<<<<

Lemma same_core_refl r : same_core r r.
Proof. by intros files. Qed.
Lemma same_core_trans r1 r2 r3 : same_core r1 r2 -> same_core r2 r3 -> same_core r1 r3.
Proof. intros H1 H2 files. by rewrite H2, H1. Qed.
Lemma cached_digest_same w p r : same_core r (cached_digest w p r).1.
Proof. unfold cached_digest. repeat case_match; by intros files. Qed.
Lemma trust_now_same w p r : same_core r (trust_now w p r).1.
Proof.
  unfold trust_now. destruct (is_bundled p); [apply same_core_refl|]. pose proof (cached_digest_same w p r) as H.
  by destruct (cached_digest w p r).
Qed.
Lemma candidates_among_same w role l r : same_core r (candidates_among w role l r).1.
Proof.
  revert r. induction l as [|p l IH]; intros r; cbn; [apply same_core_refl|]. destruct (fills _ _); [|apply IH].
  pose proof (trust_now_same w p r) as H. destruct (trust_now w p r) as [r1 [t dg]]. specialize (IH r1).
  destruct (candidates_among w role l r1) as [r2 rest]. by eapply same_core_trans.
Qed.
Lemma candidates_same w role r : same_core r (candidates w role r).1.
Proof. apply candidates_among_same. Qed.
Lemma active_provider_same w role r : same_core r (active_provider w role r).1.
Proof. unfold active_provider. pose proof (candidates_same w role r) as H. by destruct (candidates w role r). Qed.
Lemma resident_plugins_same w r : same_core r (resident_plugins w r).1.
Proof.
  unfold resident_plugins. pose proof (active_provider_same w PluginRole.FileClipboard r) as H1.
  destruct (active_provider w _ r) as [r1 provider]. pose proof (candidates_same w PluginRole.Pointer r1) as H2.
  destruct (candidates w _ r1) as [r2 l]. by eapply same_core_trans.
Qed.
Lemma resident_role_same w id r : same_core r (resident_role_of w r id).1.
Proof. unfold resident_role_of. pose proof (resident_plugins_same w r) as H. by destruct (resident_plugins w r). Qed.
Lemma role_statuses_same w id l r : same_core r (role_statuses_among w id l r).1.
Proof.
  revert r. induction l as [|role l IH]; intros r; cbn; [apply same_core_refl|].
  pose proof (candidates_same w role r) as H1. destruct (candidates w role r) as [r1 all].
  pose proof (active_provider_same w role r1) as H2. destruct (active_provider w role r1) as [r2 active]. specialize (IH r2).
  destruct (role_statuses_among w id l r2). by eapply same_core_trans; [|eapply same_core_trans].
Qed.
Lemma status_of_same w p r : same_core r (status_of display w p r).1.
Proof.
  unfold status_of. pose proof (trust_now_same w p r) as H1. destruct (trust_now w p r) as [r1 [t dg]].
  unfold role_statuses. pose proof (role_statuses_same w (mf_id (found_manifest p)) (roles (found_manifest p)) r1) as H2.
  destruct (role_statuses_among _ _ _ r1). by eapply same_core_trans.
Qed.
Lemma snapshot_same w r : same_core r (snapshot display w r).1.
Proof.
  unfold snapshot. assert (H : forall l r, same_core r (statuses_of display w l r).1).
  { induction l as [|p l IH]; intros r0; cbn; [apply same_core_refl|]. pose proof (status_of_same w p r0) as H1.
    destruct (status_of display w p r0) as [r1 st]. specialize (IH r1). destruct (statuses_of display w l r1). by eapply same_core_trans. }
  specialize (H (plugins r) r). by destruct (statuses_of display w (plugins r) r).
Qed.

>>>>

Output the lines of the records above exactly as they appear, from the line containing "pose proof (candidates_same w role r) as H1." through the line containing "unfold role_statuses. pose".

COMPLETED TASK
  pose proof (candidates_same w role r) as H1. destruct (candidates w role r) as [r1 all].
  pose proof (active_provider_same w role r1) as H2. destruct (active_provider w role r1) as [r2 active]. specialize (IH r2).
  destruct (role_statuses_among w id l r2). by eapply same_core_trans; [|eapply same_core_trans].
Qed.
Lemma status_of_same w p r : same_core r (status_of display w p r).1.
Proof.
  unfold status_of. pose proof (trust_now_same w p r) as H1. destruct (trust_now w p r) as [r1 [t dg]].
  unfold role_statuses. pose proof (role_statuses_same w (mf_id (found_manifest p)) (roles (found_manifest p)) r1) as H2.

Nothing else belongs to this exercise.